## WHAT IS NEEDED
Work through the records below, line by line, and say how many lines include "BatchRootTxRequest", with nothing else.

## Items from a data source
————

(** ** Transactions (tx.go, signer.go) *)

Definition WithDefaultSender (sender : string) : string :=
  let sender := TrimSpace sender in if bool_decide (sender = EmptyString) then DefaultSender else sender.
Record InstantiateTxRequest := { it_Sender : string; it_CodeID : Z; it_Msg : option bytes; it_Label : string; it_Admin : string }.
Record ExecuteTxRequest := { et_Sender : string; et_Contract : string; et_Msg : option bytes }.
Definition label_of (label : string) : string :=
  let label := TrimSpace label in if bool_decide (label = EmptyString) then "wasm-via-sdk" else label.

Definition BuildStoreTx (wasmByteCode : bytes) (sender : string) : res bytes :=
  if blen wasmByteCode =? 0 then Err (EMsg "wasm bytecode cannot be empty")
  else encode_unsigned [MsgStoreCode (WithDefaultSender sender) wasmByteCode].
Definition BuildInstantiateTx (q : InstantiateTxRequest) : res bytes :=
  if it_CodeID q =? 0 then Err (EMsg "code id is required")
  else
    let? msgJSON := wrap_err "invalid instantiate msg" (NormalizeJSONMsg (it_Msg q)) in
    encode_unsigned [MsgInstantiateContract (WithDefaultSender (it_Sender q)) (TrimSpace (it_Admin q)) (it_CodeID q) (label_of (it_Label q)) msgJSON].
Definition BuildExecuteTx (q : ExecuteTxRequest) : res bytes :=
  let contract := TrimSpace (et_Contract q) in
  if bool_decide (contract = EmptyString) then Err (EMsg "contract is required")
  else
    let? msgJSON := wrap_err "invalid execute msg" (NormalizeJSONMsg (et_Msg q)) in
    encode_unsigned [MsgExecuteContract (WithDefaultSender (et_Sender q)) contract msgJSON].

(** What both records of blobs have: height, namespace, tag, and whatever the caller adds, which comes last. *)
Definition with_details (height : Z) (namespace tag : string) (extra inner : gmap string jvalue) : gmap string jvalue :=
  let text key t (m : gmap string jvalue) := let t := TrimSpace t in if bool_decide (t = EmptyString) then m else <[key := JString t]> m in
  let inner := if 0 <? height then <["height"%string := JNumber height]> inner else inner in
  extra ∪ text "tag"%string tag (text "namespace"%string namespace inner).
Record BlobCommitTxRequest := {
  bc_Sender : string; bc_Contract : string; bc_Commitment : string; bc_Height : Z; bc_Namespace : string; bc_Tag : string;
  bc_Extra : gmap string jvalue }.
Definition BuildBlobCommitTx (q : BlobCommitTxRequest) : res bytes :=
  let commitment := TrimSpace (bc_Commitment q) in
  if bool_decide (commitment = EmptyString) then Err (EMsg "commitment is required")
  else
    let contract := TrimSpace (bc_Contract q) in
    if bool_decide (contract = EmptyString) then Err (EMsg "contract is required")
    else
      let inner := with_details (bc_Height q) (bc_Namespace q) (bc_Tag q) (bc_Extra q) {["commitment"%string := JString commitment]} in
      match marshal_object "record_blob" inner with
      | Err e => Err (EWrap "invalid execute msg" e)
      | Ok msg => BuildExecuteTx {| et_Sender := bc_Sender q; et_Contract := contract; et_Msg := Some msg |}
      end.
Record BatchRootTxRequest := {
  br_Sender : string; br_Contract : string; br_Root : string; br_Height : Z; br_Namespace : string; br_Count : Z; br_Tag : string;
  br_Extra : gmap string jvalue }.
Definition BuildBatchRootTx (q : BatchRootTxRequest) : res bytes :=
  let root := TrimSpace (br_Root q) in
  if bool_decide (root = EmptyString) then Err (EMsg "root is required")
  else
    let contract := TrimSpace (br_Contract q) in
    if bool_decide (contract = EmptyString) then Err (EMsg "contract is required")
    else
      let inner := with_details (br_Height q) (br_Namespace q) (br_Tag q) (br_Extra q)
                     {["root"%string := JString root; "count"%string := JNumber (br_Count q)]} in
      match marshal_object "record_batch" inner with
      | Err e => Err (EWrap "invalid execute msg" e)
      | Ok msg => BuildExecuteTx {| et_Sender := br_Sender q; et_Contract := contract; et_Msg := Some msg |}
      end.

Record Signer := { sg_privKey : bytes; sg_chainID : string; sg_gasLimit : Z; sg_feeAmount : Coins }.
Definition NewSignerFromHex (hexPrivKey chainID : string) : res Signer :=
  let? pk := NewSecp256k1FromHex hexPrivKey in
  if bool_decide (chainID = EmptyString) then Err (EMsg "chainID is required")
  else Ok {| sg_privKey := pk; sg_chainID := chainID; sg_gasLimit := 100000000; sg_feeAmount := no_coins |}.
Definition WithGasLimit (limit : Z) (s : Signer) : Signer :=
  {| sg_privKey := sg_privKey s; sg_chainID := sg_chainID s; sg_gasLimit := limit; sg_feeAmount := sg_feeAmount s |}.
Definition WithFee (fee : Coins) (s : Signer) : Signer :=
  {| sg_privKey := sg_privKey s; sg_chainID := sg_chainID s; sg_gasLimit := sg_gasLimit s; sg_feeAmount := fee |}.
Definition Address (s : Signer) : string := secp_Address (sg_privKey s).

————

## WRITTEN ANSWER
2